*RECORD EXCERPTS*
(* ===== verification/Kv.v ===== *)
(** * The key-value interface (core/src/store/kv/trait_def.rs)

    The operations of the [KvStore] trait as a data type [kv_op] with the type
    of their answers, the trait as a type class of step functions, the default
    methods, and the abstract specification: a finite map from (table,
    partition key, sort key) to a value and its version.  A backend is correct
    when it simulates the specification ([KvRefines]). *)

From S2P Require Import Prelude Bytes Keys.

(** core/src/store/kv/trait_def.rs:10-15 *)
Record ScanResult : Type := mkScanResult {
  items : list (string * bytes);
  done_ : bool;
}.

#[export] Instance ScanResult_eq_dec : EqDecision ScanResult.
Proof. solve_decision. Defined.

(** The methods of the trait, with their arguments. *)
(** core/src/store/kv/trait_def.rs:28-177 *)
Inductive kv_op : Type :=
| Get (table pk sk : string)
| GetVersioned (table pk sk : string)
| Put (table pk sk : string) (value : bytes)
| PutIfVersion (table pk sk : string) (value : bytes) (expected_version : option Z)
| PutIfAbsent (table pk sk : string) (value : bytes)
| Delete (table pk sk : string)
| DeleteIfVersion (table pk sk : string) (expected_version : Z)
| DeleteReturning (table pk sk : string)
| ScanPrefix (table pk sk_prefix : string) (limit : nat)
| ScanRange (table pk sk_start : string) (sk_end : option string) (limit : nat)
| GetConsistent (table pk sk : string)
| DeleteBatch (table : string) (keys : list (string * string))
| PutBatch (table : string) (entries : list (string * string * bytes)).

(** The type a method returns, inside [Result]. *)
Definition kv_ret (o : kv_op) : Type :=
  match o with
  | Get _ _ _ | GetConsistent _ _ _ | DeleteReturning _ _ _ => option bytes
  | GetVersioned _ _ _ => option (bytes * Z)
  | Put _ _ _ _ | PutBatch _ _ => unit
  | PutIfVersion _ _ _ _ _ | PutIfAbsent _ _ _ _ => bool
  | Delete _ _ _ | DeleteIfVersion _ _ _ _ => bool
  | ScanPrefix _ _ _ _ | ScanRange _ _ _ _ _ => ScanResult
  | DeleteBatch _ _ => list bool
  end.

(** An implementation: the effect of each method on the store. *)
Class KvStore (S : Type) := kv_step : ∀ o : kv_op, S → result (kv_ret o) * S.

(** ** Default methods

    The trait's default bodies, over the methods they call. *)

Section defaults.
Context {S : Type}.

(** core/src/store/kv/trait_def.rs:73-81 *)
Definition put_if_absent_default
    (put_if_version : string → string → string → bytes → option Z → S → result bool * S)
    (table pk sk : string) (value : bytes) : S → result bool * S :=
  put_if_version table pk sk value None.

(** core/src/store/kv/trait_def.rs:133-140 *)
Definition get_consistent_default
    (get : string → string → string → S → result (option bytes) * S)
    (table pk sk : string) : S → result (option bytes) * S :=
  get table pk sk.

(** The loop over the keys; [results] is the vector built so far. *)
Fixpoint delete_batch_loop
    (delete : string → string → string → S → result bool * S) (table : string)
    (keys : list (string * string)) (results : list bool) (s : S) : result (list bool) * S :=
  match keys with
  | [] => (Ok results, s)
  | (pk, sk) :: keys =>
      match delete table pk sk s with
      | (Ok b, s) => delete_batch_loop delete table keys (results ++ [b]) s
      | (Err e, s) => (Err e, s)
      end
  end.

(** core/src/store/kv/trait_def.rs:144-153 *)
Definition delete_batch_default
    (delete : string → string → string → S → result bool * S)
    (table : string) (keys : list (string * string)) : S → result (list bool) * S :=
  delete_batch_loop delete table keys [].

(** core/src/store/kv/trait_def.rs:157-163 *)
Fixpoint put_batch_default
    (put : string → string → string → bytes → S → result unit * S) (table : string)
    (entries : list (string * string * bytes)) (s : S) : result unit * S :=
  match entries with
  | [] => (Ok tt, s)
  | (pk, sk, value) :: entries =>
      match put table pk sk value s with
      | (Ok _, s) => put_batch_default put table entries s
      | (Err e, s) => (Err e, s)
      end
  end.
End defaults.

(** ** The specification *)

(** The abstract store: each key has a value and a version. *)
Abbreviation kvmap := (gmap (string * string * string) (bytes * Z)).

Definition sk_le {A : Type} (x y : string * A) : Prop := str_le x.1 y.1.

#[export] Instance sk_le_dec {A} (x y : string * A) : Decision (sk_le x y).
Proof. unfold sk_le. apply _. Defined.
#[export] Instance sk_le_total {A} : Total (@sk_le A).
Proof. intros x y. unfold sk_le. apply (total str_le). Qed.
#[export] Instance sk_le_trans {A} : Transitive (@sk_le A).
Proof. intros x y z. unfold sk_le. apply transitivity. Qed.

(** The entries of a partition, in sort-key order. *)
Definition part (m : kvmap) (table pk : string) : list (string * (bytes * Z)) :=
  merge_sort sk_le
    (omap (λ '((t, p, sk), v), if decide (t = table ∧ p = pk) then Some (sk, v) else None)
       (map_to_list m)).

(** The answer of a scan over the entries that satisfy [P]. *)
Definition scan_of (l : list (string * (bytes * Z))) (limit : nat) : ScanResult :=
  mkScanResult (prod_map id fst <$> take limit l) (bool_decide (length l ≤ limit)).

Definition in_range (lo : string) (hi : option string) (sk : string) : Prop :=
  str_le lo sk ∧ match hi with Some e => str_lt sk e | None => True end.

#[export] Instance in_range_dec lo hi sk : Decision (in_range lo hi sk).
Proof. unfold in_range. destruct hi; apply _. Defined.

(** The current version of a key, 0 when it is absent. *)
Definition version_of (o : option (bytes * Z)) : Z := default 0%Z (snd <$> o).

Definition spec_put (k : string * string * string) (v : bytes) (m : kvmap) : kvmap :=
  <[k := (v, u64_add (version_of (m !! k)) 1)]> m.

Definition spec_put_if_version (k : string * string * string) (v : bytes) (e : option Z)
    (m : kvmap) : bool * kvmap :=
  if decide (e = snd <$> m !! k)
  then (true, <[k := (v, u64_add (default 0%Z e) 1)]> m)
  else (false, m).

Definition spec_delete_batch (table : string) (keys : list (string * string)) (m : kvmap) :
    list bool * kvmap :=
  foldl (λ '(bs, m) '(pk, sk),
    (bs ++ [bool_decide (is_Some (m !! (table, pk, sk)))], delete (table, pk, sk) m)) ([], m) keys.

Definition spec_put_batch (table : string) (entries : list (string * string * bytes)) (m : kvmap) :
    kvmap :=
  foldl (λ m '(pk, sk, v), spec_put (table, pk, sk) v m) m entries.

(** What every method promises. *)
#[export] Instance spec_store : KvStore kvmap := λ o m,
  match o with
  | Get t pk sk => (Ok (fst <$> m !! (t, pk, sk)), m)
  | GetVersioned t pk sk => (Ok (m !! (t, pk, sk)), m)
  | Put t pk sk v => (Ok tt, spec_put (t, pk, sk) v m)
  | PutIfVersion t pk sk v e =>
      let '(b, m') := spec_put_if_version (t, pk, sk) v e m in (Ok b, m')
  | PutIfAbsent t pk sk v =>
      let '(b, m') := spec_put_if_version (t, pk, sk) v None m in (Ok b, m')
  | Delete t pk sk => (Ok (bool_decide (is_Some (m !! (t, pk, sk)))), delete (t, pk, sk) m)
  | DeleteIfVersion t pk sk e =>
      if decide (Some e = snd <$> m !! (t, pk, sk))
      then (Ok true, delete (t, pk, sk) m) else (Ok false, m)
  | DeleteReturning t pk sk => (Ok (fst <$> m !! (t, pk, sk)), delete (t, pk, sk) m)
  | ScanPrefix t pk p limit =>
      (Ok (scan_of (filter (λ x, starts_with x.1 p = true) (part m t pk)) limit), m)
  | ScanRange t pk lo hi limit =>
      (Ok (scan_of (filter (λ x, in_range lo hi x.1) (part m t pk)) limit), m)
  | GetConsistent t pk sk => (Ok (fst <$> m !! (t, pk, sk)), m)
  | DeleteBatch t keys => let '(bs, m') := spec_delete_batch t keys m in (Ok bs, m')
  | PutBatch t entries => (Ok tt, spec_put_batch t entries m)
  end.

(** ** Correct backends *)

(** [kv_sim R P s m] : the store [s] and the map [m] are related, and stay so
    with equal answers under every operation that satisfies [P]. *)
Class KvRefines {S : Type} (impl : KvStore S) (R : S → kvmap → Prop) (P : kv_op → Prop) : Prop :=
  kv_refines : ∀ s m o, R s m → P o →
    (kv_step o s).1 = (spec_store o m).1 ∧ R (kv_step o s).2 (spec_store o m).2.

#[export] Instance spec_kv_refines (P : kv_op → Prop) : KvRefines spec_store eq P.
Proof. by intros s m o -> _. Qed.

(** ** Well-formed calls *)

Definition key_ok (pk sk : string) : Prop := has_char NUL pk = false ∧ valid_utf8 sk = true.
* * *
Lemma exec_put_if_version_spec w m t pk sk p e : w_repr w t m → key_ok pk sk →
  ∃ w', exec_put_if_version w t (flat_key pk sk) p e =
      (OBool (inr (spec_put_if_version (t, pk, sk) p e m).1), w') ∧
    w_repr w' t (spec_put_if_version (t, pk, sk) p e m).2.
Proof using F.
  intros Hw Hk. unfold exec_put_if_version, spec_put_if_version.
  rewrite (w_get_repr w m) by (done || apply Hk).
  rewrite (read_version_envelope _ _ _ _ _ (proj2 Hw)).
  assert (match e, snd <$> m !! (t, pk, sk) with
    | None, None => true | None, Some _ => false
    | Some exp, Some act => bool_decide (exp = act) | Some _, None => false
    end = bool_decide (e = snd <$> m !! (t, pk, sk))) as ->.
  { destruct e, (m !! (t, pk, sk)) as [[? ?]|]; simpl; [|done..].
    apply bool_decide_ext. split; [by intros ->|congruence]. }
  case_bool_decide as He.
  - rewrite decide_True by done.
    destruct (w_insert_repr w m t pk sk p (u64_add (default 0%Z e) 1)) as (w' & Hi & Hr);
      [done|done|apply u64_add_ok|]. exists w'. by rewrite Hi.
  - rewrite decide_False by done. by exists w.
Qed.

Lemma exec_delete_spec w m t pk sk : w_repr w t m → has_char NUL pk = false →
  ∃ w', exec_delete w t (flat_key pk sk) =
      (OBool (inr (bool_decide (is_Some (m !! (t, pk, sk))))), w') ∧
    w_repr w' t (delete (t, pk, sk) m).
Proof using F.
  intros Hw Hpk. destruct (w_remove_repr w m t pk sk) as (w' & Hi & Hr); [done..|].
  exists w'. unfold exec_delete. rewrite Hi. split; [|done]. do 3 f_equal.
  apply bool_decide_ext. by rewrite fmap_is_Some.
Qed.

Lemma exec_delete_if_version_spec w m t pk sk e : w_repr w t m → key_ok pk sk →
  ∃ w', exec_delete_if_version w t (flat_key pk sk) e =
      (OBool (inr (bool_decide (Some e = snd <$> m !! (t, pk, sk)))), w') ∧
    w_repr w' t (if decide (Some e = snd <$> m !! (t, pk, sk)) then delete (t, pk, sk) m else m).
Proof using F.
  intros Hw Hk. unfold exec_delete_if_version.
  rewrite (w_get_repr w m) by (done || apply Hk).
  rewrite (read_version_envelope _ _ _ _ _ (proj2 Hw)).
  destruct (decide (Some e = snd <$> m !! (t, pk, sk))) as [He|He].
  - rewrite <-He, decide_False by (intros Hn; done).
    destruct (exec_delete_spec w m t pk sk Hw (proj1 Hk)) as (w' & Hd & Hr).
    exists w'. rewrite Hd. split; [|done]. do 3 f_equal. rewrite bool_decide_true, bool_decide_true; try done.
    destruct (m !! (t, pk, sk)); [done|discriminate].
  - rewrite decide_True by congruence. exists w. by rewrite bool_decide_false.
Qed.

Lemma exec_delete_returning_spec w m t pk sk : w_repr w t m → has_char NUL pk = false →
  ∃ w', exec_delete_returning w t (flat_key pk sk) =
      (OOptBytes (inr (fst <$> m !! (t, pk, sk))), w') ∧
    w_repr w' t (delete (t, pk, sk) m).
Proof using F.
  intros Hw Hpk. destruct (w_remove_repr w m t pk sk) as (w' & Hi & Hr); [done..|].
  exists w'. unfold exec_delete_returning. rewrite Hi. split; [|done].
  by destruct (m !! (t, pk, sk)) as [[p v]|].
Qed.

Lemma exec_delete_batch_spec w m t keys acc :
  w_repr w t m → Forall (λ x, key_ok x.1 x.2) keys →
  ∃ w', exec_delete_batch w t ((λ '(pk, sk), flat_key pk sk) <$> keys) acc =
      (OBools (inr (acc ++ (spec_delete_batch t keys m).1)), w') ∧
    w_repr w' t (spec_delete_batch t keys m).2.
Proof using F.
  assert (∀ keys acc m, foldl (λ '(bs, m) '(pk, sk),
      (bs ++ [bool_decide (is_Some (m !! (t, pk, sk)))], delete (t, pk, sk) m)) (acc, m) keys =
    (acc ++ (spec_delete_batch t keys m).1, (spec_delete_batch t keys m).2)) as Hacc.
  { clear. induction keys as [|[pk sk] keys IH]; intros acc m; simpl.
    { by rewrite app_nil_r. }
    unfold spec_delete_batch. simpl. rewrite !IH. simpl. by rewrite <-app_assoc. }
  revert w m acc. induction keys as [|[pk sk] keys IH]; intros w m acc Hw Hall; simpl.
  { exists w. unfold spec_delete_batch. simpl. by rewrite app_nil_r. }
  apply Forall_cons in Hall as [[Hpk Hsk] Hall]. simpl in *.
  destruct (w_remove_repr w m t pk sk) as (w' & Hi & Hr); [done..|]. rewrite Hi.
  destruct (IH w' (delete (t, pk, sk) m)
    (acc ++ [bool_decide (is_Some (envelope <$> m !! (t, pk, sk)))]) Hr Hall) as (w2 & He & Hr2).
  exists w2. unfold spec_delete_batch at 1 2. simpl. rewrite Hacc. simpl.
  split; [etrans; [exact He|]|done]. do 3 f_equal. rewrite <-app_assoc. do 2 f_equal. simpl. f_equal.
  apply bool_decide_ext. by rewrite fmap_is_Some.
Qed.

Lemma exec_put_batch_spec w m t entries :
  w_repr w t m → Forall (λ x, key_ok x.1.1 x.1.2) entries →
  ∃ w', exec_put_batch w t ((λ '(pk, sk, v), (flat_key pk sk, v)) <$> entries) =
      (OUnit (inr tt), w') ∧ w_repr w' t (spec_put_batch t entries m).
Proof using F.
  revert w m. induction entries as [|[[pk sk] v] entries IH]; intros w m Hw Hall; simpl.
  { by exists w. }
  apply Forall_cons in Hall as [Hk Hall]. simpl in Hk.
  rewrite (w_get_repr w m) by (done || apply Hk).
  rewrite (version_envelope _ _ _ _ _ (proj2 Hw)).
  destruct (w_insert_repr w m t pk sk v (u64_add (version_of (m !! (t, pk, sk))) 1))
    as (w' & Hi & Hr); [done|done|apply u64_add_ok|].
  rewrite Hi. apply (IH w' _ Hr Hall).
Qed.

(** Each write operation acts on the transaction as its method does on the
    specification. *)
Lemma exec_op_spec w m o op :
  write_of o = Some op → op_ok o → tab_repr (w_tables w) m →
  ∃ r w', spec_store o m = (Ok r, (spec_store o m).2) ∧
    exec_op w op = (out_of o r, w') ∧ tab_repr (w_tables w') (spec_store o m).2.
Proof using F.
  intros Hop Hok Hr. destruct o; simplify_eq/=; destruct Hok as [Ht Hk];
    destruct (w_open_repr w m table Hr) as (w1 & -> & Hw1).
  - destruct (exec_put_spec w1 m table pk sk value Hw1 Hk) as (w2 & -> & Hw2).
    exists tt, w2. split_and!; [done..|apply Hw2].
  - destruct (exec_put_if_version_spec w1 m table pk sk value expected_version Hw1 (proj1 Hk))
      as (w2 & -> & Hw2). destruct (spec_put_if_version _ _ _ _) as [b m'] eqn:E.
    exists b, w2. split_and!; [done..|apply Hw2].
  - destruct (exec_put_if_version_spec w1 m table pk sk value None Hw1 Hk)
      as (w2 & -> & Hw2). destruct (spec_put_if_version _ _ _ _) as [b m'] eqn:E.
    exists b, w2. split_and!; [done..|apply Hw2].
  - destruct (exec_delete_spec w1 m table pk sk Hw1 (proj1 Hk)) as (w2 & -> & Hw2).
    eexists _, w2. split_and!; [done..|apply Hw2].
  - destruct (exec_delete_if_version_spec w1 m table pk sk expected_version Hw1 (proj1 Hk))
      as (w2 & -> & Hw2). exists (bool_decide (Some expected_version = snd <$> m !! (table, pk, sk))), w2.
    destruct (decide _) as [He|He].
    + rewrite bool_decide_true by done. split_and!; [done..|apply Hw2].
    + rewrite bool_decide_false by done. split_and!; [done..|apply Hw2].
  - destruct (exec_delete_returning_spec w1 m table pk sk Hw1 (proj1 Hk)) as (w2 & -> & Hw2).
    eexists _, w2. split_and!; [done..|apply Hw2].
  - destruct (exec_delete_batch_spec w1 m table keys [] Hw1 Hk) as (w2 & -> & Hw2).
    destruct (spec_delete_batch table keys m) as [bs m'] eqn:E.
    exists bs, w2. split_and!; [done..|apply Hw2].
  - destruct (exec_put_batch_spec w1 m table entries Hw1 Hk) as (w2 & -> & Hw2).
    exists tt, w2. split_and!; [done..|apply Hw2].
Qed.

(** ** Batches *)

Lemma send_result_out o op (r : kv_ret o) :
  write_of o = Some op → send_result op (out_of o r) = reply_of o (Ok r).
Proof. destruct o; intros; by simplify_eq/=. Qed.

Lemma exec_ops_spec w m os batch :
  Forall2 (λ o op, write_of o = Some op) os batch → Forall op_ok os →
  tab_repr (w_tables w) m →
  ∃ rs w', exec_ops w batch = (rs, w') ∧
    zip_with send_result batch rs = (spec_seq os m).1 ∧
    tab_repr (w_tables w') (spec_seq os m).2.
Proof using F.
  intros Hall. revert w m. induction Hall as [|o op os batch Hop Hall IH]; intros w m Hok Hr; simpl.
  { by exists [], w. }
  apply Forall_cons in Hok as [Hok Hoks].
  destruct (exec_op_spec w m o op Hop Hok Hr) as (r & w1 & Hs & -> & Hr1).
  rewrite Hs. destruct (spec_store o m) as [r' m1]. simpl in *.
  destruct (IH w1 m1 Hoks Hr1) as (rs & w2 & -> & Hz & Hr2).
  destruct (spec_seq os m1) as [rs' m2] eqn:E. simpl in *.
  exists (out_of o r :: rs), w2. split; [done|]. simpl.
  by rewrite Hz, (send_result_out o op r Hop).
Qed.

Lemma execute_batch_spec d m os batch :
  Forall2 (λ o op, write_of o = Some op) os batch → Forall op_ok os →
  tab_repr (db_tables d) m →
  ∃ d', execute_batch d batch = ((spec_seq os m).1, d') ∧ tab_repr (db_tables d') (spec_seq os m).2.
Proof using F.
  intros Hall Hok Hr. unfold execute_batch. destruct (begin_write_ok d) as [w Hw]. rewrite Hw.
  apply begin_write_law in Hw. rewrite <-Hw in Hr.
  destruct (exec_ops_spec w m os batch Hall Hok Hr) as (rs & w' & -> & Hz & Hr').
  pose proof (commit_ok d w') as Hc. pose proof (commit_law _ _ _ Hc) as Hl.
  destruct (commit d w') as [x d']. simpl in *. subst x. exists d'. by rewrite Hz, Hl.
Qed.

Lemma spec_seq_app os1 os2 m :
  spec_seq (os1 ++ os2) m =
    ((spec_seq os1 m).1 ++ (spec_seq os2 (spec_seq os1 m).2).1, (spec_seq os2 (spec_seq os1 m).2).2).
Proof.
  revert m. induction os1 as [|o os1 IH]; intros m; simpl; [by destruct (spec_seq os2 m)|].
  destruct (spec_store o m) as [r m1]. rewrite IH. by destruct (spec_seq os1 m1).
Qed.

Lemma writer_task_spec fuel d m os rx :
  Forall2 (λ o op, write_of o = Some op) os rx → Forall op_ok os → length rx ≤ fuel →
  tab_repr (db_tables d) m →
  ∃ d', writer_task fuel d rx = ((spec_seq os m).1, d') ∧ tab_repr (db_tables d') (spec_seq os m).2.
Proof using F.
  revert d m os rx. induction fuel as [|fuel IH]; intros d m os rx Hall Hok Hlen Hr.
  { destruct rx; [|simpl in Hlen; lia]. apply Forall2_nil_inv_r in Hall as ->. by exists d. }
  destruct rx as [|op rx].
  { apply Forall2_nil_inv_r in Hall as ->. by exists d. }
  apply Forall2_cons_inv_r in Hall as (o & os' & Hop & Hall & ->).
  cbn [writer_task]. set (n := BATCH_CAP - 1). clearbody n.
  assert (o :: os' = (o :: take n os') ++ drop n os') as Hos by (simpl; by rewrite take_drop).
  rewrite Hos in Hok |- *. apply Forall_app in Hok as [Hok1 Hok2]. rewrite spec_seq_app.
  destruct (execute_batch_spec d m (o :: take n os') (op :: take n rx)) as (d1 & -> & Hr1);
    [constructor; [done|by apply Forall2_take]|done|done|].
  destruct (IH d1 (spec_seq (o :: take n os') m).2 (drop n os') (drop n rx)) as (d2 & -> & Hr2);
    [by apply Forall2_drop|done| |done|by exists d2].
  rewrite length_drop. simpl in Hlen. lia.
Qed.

*TASK BRIEF*
Please, from the material above, copy only the lines from the line with "#[export] Instance sk_le_total" up to and including the line with "(** The answer", exactly as written.

*ANSWER TO THIS TASK*
#[export] Instance sk_le_total {A} : Total (@sk_le A).
Proof. intros x y. unfold sk_le. apply (total str_le). Qed.
#[export] Instance sk_le_trans {A} : Transitive (@sk_le A).
Proof. intros x y z. unfold sk_le. apply transitivity. Qed.

(** The entries of a partition, in sort-key order. *)
Definition part (m : kvmap) (table pk : string) : list (string * (bytes * Z)) :=
  merge_sort sk_le
    (omap (λ '((t, p, sk), v), if decide (t = table ∧ p = pk) then Some (sk, v) else None)
       (map_to_list m)).

(** The answer of a scan over the entries that satisfy [P]. *)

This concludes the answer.